A pedestrian makes her way through a cloud of snow being created by a snowblower on the Rideau Canal Skate Way in Ottawa on Monday, Jan.5, 2015. For those suffering the post-holiday letdown - from being back to work, coping with frigid weather and facing looming credit-card bills at month's end - experts offer some tips for defeating the January blues. THE CANADIAN PRESS/Sean Kilpatrick
January 06, 2015 - 1:55 PM

TORONTO - It's that time of year when many Canadians may be experiencing the post-holiday blahs: back at work after being off, disgruntled about the frigid weather and fretting over looming credit-card bills following excessive shopping during the season. And don't forget the lingering physical hangover from gorging on an abundance of rich food and perhaps too much liquid cheer.

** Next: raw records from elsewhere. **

(** ** Requests *)

Lemma deref_typed {T} (p : ptr T) : preserves I (lift (deref p)).
Proof. apply preserves_lift. destruct p; (exact Logic.I || reflexivity). Qed.
Hint Resolve deref_typed : preserve.

Lemma set_program_typed (v : Z) : is_i16 v -> preserves I (modify (set_programNumber v)).
Proof. intros Hv. apply preserves_modify. intros w. apply typed_program, Hv. Qed.

Lemma channelUp_typed : preserves I channelUp.
Proof.
  unfold channelUp, service_count. preserve. apply set_program_typed.
  destruct (_ <=? _); [unfold is_i16; lia | apply i16_range].
Qed.

Lemma channelDown_typed : preserves I channelDown.
Proof.
  unfold channelDown, service_count. preserve; apply set_program_typed, i16_range.
Qed.

Lemma client_typed {A} (callback : option (A -> C -> res C)) a :
  (forall f, callback = Some f -> forall a c, yields (f a c) (fun _ => True)) ->
  preserves I (call_client callback a).
Proof.
  intros Hf. unfold call_client. destruct callback as [f|]; [|apply preserves_lift; reflexivity].
  apply preserves_bind; [apply preserves_gets|]. intros c.
  apply preserves_bind; [apply preserves_lift, (Hf f eq_refl)|]. intros c'.
  apply typed_frame. intros ?; repeat split; reflexivity.
Qed.

Lemma report_typed : preserves I report_volume.
Proof.
  unfold report_volume. apply (preserves_read _ _ _ (fun callback : option (Z -> C -> res C) =>
    forall f, callback = Some f -> forall a c, yields (f a c) (fun _ => True))).
  - intros w Hw. apply (ty_volume_callback _ _ Hw).
  - intros f Hf. apply preserves_bind; [apply preserves_gets|]. intros v. apply client_typed, Hf.
Qed.
Hint Resolve channelUp_typed channelDown_typed report_typed : preserve.

Lemma set_player_volume_typed v : preserves I (set_player_volume v).
Proof. unfold set_player_volume. preserve. Qed.
Hint Resolve set_player_volume_typed : preserve.

Lemma set_volume_typed (v : Z) : is_u32 v -> preserves I (modify (set_currentVolume v)).
Proof. intros Hv. apply preserves_modify. intros w. apply typed_volume, Hv. Qed.

Lemma volumeUp_typed : preserves I volumeUp.
Proof.
  unfold volumeUp. preserve.
  - apply preserves_modify. intros w. apply typed_volume, u32_range.
  - apply set_volume_typed. unfold is_u32. lia.
Qed.

Lemma volumeDown_typed : preserves I volumeDown.
Proof. unfold volumeDown. preserve. apply set_volume_typed, u32_range. Qed.

Lemma volumeMute_typed : preserves I volumeMute.
Proof. unfold volumeMute. preserve. apply set_volume_typed. unfold is_u32. lia. Qed.
Hint Resolve volumeUp_typed volumeDown_typed volumeMute_typed : preserve.

Lemma serve_typed r : preserves I (serve r).
Proof. destruct r; unfold serve; preserve. Qed.
Hint Resolve serve_typed : preserve.

(** ** Sections and waits *)

Lemma receive_typed {T} (P : T -> Prop) parse print get set b :
  keeps P parse -> (forall t, (forall t0, t = Some t0 -> P t0) -> yields (print t) (fun _ => True)) ->
  is_bytes b -> (forall w, I w -> forall t, get w = Live t -> P t) ->
  (forall t, P t -> preserves I (modify (set (Live t)))) ->
  preserves I (receive parse print get set b).
Proof.
  intros Hk Hprint Hb Hget Hset. unfold receive.
  apply (preserves_read _ _ _ (fun p => forall t, p = Live t -> P t)); [exact Hget|].
  intros p Hp.
  apply (preserves_compute _ _ _ (fun t => forall t0, t = Some t0 -> P t0)).
  { destruct p; cbn; auto; [discriminate|]. intros t0 [= <-]. auto. }
  intros t Ht. apply (preserves_compute _ _ _ (fun r => forall t', r.2 = Some t' -> P t'));
    [apply Hk; assumption|].
  intros [c t'] Hr. cbn [fst snd] in *. apply preserves_bind.
  - destruct t' as [t'|]; [apply Hset, Hr; reflexivity | apply preserves_ret].
  - intros _. apply preserves_if; [|apply preserves_ret].
    apply preserves_bind; [apply preserves_lift, Hprint, Hr|].
    intros _. unfold signal_locked. preserve.
Qed.

Lemma print_tot_typed t :
  (forall t0, t = Some t0 -> tot_typed t0) -> yields (print_tot t) (fun _ => True).
Proof.
  intros Ht. destruct t as [t|]; [|exact Logic.I]. specialize (Ht t eq_refl).
  destruct (tot_typed_wf t Ht). rewrite print_tot_run; [exact Logic.I | assumption..|].
  apply (ot_count _ Ht).
Qed.
Lemma task_gives_up_witness :
  freed gave_up /\
  exists w', @streamControllerTask no_memory _ 9 (ready []) = Val (Ran (Some SC_ERROR) w') /\
    patTable w' = Live zero_pat /\ pmtTable w' = Live zero_pmt /\ tdtTable w' = Null.
Proof.
  split.
  - pose proof (proj2 (@task_gives_up obliging _ 1 (ready [Wake ETIMEDOUT]) 9
      (@Ty.ready_typed obliging [Wake ETIMEDOUT] wake_typed)
      (ready_sane [Wake ETIMEDOUT]) eq_refl) (le_n 4)) as He.
    rewrite gave_up_run in He. exact (proj1 (proj2 He)).
  - exists (partly 2 (ready [])). split; [|repeat split; reflexivity].
    exact (proj1 (proj1 (@task_gives_up no_memory _ 0 (ready []) 9
      (@Ty.ready_typed no_memory [] (Forall_nil_2 _)) (ready_sane []) eq_refl)
      (le_S _ _ (le_n 3)))).
Defined.
End Fail.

To defeat those January blues, experts offer these five tips.

—Put it in perspective:

Dr. Peter Bieling, director of the Mood Disorders Program at St. Joseph's Health Care in Hamilton, Ont., says a small proportion of people develop a major depression during the low-sun months of late fall and winter, typically known as seasonal affective disorder, or SAD. An estimated three per cent of Canadians develop SAD, which often can be prevented or treated with 30 minutes daily exposure to bright light using a specially designed fluorescent light box. Antidepressant drugs and talk therapy also can help.

But Bieling says the vast majority of Canadians don't fall into this category.

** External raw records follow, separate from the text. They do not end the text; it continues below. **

(* ===== verification/Graphics.v ===== *)
(** * Graphics: the on-screen components of graphics_controller.c

    The flags and values to draw, the one-shot timers that take the components
    off the screen again, the start and the end of the module, and renderThread
    as the sequence of DirectFB calls it makes. DirectFB is not part of the repository: the result
    of a call is a function of the calls made so far. *)

From S2P Require Import Prelude ConfigFile Machine.

Module Gc.

(** ** Data *)

Inductive GraphicsControllerError := GC_NO_ERROR | GC_ERROR | GC_THREAD_ERROR.

Record DrawComponents := mkComponents {
  showProgramNumber : bool;
  showVolume : bool;
  showInfo : bool;
  showChannelDial : bool;
  programNumber : Z;
  volume : Z }.

(** The static variables; a timer is [true] while it is armed. *)
Record graphics := mkGraphics {
  componentsToDraw : DrawComponents;
  programNumberTimer : bool;
  volumeTimer : bool;
  infoTimer : bool;
  YearToDraw : Z;
  tmpMonthToDraw : Z;
  dayToDraw : Z;
  audioPidToDraw : Z;
  videoPidToDraw : Z;
  screenWidth : Z;
  screenHeight : Z;
  provider : ptr unit;
  stopDrawing : bool }.

Definition set_components (c : DrawComponents) (g : graphics) : graphics :=
  mkGraphics c (programNumberTimer g) (volumeTimer g) (infoTimer g) (YearToDraw g)
    (tmpMonthToDraw g) (dayToDraw g) (audioPidToDraw g) (videoPidToDraw g) (screenWidth g)
    (screenHeight g) (provider g) (stopDrawing g).
Definition set_timers (p v i : bool) (g : graphics) : graphics :=
  mkGraphics (componentsToDraw g) p v i (YearToDraw g)
    (tmpMonthToDraw g) (dayToDraw g) (audioPidToDraw g) (videoPidToDraw g) (screenWidth g)
    (screenHeight g) (provider g) (stopDrawing g).
Definition set_provider (p : ptr unit) (g : graphics) : graphics :=
  mkGraphics (componentsToDraw g) (programNumberTimer g) (volumeTimer g) (infoTimer g)
    (YearToDraw g) (tmpMonthToDraw g) (dayToDraw g) (audioPidToDraw g) (videoPidToDraw g)
    (screenWidth g) (screenHeight g) p (stopDrawing g).
Definition show (p v i : bool) (c : DrawComponents) : DrawComponents :=
  mkComponents p v i (showChannelDial c) (programNumber c) (volume c).

(** The state graphicsControllerInit sets up, with the size of the screen;
    before it the size is 0 and 0. *)
Definition initial (width height : Z) : graphics :=
  mkGraphics (mkComponents false false false false 0 0) false false false 1000 0 0 0 0
    width height Null false.

Definition set_size (width height : Z) (g : graphics) : graphics :=
  mkGraphics (componentsToDraw g) (programNumberTimer g) (volumeTimer g) (infoTimer g)
    (YearToDraw g) (tmpMonthToDraw g) (dayToDraw g) (audioPidToDraw g) (videoPidToDraw g)
    width height (provider g) (stopDrawing g).
Definition stop_drawing (g : graphics) : graphics :=
  mkGraphics (componentsToDraw g) (programNumberTimer g) (volumeTimer g) (infoTimer g)
    (YearToDraw g) (tmpMonthToDraw g) (dayToDraw g) (audioPidToDraw g) (videoPidToDraw g)
    (screenWidth g) (screenHeight g) (provider g) true.

(** ** Requests and timers *)

Definition drawProgramNumber (g : graphics) : graphics :=
  let g := set_timers true (volumeTimer g) (infoTimer g) g in
  let c := componentsToDraw g in
  set_components (show true (showVolume c) (showInfo c) c) g.

Definition drawVolumeBar (volumeValue : Z) (g : graphics) : graphics :=
  let c := componentsToDraw g in
  let g := set_components (mkComponents (showProgramNumber c) (showVolume c) (showInfo c)
             (showChannelDial c) (programNumber c) volumeValue) g in
  let g := set_timers (programNumberTimer g) true (infoTimer g) g in
  let c := componentsToDraw g in
  set_components (show (showProgramNumber c) true (showInfo c) c) g.

Definition drawInfoRect (tmpMonth day Year audioPid videoPid : Z) (g : graphics) : graphics :=
  let g := set_timers (programNumberTimer g) (volumeTimer g) true g in
  let c := componentsToDraw g in
  mkGraphics (show (showProgramNumber c) (showVolume c) true c) (programNumberTimer g)
    (volumeTimer g) (infoTimer g) Year tmpMonth day audioPid videoPid (screenWidth g)
    (screenHeight g) (provider g) (stopDrawing g).

Definition removeProgramNumber (g : graphics) : graphics :=
  let c := componentsToDraw g in
  set_components (show false (showVolume c) (showInfo c) c) g.
Definition removeVolumeBar (g : graphics) : graphics :=
  let c := componentsToDraw g in
  set_components (show (showProgramNumber c) false (showInfo c) c) g.
Definition removeInfo (g : graphics) : graphics :=
  let c := componentsToDraw g in
  set_components (show (showProgramNumber c) (showVolume c) false c) g.

(** What happens to the state, one step at a time: a request, or a timer that
    runs out, which only an armed timer does, once. *)
Inductive gc_event :=
  | ShowProgramNumber
  | ShowVolume (v : Z)
  | ShowInfo (month day year audioPid videoPid : Z)
  | ProgramTimer
  | VolumeTimer
  | InfoTimer.

Definition gc_step (e : gc_event) (g : graphics) : graphics :=
  match e with
  | ShowProgramNumber => drawProgramNumber g
  | ShowVolume v => drawVolumeBar v g
  | ShowInfo m d y a v => drawInfoRect m d y a v g
  | ProgramTimer =>
      if programNumberTimer g
      then removeProgramNumber (set_timers false (volumeTimer g) (infoTimer g) g) else g
  | VolumeTimer =>
      if volumeTimer g
      then removeVolumeBar (set_timers (programNumberTimer g) false (infoTimer g) g) else g
  | InfoTimer =>
      if infoTimer g
      then removeInfo (set_timers (programNumberTimer g) (volumeTimer g) false g) else g
  end.

(** ** Drawing *)

Inductive draw :=
  | SetColor (r g b a : Z)
  | FillRectangle (x y w h : Z)
  | CreateImageProvider (file : bytes)
  | GetSurfaceDescription
  | CreateSurface
  | RenderTo
  | ReleaseProvider
  | GetSize
  | Blit (x y : Z)
  | DrawString (text : bytes) (x y : Z)
  | Flip
  | DirectFBInit
  | TimerCreate (seconds : Z)
  | TimerDelete
  | DirectFBCreate
  | SetCooperativeLevel
  | CreatePrimary
  | GetScreenSize
  | CreateFont (height : Z)
  | SetFont
  | StartThread
  | JoinThread
  | ReleasePrimary
  | ReleaseInterface.

Class DirectFb := {
  dfb : list draw -> draw -> Z;
  logo_size : list draw -> Z * Z;
  screen_size : list draw -> Z * Z }.

(** The locals of renderThread and the calls made in this pass, the last one
    first. *)
Record frame := mkFrame {
  fr_graphics : graphics;
  fr_temp : option bytes;
  fr_log : list draw }.

Definition decimal_text (z : Z) : bytes :=
  if z <? 0 then 45 :: Config.decimal (- z) else Config.decimal z.

(** A conversion [%.kd] of a number that is not negative. *)
Definition padded_text (k : nat) (z : Z) : bytes :=
  let d := Config.decimal z in replicate (k - length d) 48 ++ d.

Definition month_name (m : Z) : option bytes :=
  match m with
  | 1 => Some (bytes_of_string "January/")
  | 2 => Some (bytes_of_string "February/")
  | 3 => Some (bytes_of_string "March/")
  | 4 => Some (bytes_of_string "April/")
  | 5 => Some (bytes_of_string "May/")
  | 6 => Some (bytes_of_string "June/")
  | 7 => Some (bytes_of_string "July/")
  | 8 => Some (bytes_of_string "August/")
  | 9 => Some (bytes_of_string "September/")
  | 10 => Some (bytes_of_string "October/")
  | 11 => Some (bytes_of_string "November/")
  | 12 => Some (bytes_of_string "December/")
  | _ => None
  end.

Definition date_text (name : bytes) (day year : Z) : bytes :=
  name ++ padded_text 2 day ++ [47] ++ padded_text 4 year.

Definition volume_file (v : Z) : bytes :=
  bytes_of_string "volume_" ++ decimal_text v ++ bytes_of_string ".png".

Section Render.
Context `{DirectFb} (tempString_size : Z).

Abbreviation F := (M frame).

Definition dfb_call (d : draw) : F Z := fun f =>
  Val (Ran (dfb (fr_log f) d) (mkFrame (fr_graphics f) (fr_temp f) (d :: fr_log f))).

Definition unchecked (d : draw) : F unit := _ ← dfb_call d; mret tt.

(** A call in DFBCHECK: when it fails the process ends, and the run with it. *)
Definition DFBCHECK (d : draw) : F unit :=
  r ← dfb_call d; if r =? 0 then mret tt else blocked.

Definition set_temp (t : bytes) : F unit :=
  modify (fun f => mkFrame (fr_graphics f) (Some t) (fr_log f)).

(** [sprintf(tempString, ...)] with the text that the format makes. *)
Definition sprintf (text : bytes) : F unit :=
  if Z.of_nat (length text) <? tempString_size then set_temp text else lift (Ub OutOfBounds).

Definition get : F graphics := gets fr_graphics.

Definition change_provider (p : ptr unit) : F unit :=
  modify (fun f => mkFrame (set_provider p (fr_graphics f)) (fr_temp f) (fr_log f)).

(** [tempString] passed to DrawString. *)
Definition draw_temp (x y : Z) : F unit :=
  t ← gets fr_temp;
  match t with
  | Some t => DFBCHECK (DrawString t x y)
  | None => lift (Ub Uninitialized)
  end.

Definition wipeScreen : F unit :=
  g ← get;
  _ ← DFBCHECK (SetColor 0x00 0x00 0x00 0x00);
  DFBCHECK (FillRectangle 0 0 (screenWidth g) (screenHeight g)).

(** The image of the volume: the provider of the file, or the one the variable
    still holds. *)
Definition render_volume : F unit :=
  g ← get;
  let v := volume (componentsToDraw g) in
  _ ← (if (0 <=? v) && (v <=? 10) then
         _ ← DFBCHECK (CreateImageProvider (volume_file v));
         change_provider (Live tt)
       else mret tt);
  g ← get;
  _ ← lift (deref (provider g));
  _ ← DFBCHECK GetSurfaceDescription;
  _ ← DFBCHECK CreateSurface;
  _ ← DFBCHECK RenderTo;
  _ ← unchecked ReleaseProvider;
  _ ← change_provider Freed;
  _ ← DFBCHECK GetSize;
  size ← gets (fun f => logo_size (fr_log f));
  DFBCHECK (Blit (screenWidth g - size.1 - 100) 350).

Definition render_date : F unit :=
  g ← get;
  if YearToDraw g =? 0 then sprintf (bytes_of_string "Date not available")
  else
    match month_name (tmpMonthToDraw g) with
    | Some name => sprintf (date_text name (dayToDraw g) (YearToDraw g))
    | None => mret tt
    end.

Definition render_info : F unit :=
  g ← get;
  let w := screenWidth g in
  let h := screenHeight g in
  _ ← unchecked (SetColor 0xe0 0x91 0xd7 0xEF);
  _ ← unchecked (FillRectangle (Z.quot (3 * w) 10) (Z.quot (3 * h) 4) (Z.quot (4 * w) 10)
                   (Z.quot h 5));
  _ ← DFBCHECK (SetColor 0x00 0x00 0x00 0xFF);
  _ ← sprintf (bytes_of_string "Video PID : " ++ decimal_text (videoPidToDraw g));
  _ ← draw_temp (Z.quot (3 * w) 9 - 50) (Z.quot (3 * h) 4 + 40);
  _ ← sprintf (bytes_of_string "Audio PID : " ++ decimal_text (audioPidToDraw g));
  _ ← draw_temp (Z.quot (3 * w) 9 - 50) (Z.quot (3 * h) 4 + 80);
  _ ← render_date;
  draw_temp (Z.quot (3 * w) 9 - 50) (h - 60).

(** One pass of the loop of renderThread. *)
Definition render_pass : F unit :=
  _ ← wipeScreen;
  g ← get;
  _ ← (if showVolume (componentsToDraw g) then render_volume else mret tt);
  g ← get;
  _ ← (if showInfo (componentsToDraw g) then render_info else mret tt);
  DFBCHECK Flip.

Definition change (f : graphics -> graphics) : F unit :=
  modify (fun fr => mkFrame (f (fr_graphics fr)) (fr_temp fr) (fr_log fr)).

(** One step while the render thread runs: a pass of its loop, or what the
    other threads do between two passes. *)
Inductive render_event :=
  | RenderPass
  | Meanwhile (e : gc_event)
  | StopRequest.

(** The loop of renderThread. At its end the thread signals the condition. *)
Fixpoint renderThread (schedule : list render_event) : F unit :=
  match schedule with
  | [] => blocked
  | RenderPass :: schedule =>
      g ← get;
      if stopDrawing g then mret tt else _ ← render_pass; renderThread schedule
  | Meanwhile e :: schedule => _ ← change (gc_step e); renderThread schedule
  | StopRequest :: schedule => _ ← change stop_drawing; renderThread schedule
  end.

(** [if (call) return GC_ERROR;] *)
Definition or_error (d : draw) (rest : F GraphicsControllerError) : F GraphicsControllerError :=
  r ← dfb_call d; if r =? 0 then rest else mret GC_ERROR.

(** The three timers: none is armed yet. *)
Definition setTimerParams : F unit :=
  _ ← unchecked (TimerCreate 4);
  _ ← unchecked (TimerCreate 3);
  unchecked (TimerCreate 3).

"It's intuitive — it's cold, it's dark, your credit-card bill has arrived," and for most people it's the first week back on the job after the end-of-year break to celebrate the season, he says.

While acknowledging that being somewhat down in the dumps is a "very real feeling that people have," the psychologist says the idea that most Canadians are going to be depressed this time of year doesn't hold up under scientific scrutiny.

"It has an intuitive appeal to us, but it's not a real thing ... People get depressed because something has happened to them in a very personal way, and that can happen at any time of the year. That can happen on Christmas Day; it can also happen on June 15."

Calling them not surprising, Bieling offers a few common-sense strategies for warding off the new-year blues.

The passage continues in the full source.